**Saved data entries**
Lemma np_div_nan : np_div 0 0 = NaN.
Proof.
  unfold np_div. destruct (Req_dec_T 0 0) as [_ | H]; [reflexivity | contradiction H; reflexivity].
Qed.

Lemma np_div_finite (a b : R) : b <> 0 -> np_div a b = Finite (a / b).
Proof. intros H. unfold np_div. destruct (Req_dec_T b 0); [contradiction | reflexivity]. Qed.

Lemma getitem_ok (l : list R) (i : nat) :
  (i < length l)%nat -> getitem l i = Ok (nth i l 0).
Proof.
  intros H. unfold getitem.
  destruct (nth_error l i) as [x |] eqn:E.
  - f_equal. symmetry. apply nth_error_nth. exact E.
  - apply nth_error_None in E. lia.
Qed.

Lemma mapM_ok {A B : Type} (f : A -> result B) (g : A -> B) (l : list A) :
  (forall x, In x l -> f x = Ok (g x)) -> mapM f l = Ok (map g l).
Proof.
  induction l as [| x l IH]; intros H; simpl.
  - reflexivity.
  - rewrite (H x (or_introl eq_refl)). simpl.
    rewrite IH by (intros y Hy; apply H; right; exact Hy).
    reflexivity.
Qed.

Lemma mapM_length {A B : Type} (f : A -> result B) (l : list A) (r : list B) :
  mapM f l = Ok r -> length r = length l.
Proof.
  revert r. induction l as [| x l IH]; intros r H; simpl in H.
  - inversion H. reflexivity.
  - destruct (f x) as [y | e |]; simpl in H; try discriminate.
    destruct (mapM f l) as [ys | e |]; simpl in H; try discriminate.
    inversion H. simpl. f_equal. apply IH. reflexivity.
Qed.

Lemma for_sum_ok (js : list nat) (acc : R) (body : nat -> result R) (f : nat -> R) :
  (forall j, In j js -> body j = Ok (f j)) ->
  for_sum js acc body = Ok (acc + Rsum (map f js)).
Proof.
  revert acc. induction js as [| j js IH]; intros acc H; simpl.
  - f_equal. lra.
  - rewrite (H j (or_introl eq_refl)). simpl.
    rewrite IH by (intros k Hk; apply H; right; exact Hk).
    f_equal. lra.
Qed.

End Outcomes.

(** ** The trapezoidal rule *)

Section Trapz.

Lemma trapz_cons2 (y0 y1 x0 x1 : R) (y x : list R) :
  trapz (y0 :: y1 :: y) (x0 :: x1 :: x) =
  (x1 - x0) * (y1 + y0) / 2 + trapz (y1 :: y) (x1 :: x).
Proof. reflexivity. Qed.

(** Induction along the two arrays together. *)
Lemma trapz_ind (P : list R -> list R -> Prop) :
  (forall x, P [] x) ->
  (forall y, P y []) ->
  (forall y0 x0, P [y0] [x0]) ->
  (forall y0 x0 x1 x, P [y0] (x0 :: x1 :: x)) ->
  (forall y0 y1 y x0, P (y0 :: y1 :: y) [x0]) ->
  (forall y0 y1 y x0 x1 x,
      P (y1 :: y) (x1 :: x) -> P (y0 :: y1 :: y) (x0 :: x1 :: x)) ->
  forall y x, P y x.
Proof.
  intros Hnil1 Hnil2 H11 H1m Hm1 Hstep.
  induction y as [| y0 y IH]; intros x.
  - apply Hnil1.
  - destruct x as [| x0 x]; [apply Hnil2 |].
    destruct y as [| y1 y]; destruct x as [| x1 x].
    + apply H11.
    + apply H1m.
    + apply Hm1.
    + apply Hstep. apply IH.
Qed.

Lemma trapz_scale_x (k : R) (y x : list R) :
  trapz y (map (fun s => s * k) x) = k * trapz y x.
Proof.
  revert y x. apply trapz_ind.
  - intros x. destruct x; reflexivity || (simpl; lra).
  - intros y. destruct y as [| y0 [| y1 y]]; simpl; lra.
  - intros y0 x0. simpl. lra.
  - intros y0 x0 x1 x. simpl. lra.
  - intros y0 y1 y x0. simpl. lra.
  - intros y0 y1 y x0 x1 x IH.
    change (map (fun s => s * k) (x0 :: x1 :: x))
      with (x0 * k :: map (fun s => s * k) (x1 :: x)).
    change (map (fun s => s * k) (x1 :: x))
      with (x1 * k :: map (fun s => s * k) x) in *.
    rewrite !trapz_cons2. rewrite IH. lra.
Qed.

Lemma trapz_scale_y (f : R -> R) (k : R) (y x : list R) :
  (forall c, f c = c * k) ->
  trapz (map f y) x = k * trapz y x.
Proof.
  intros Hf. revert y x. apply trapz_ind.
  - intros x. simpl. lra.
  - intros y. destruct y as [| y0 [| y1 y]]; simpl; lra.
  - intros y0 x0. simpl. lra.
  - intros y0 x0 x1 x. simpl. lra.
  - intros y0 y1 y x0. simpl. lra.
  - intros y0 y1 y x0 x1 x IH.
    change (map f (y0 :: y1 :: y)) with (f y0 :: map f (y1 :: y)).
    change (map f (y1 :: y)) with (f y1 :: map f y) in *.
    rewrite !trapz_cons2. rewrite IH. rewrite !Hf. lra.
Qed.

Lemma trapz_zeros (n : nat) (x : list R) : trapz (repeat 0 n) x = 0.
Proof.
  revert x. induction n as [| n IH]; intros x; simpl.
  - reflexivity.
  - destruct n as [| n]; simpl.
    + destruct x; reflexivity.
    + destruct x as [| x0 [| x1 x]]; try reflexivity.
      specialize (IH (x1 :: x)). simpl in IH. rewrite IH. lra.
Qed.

**What you will do**
Copy the records above exactly, please, but only from the first line through the line containing "mapM f l = Ok r -> length r = length l.".

**Answer to this problem**
Lemma np_div_nan : np_div 0 0 = NaN.
Proof.
  unfold np_div. destruct (Req_dec_T 0 0) as [_ | H]; [reflexivity | contradiction H; reflexivity].
Qed.

Lemma np_div_finite (a b : R) : b <> 0 -> np_div a b = Finite (a / b).
Proof. intros H. unfold np_div. destruct (Req_dec_T b 0); [contradiction | reflexivity]. Qed.

Lemma getitem_ok (l : list R) (i : nat) :
  (i < length l)%nat -> getitem l i = Ok (nth i l 0).
Proof.
  intros H. unfold getitem.
  destruct (nth_error l i) as [x |] eqn:E.
  - f_equal. symmetry. apply nth_error_nth. exact E.
  - apply nth_error_None in E. lia.
Qed.

Lemma mapM_ok {A B : Type} (f : A -> result B) (g : A -> B) (l : list A) :
  (forall x, In x l -> f x = Ok (g x)) -> mapM f l = Ok (map g l).
Proof.
  induction l as [| x l IH]; intros H; simpl.
  - reflexivity.
  - rewrite (H x (or_introl eq_refl)). simpl.
    rewrite IH by (intros y Hy; apply H; right; exact Hy).
    reflexivity.
Qed.

Lemma mapM_length {A B : Type} (f : A -> result B) (l : list A) (r : list B) :
  mapM f l = Ok r -> length r = length l.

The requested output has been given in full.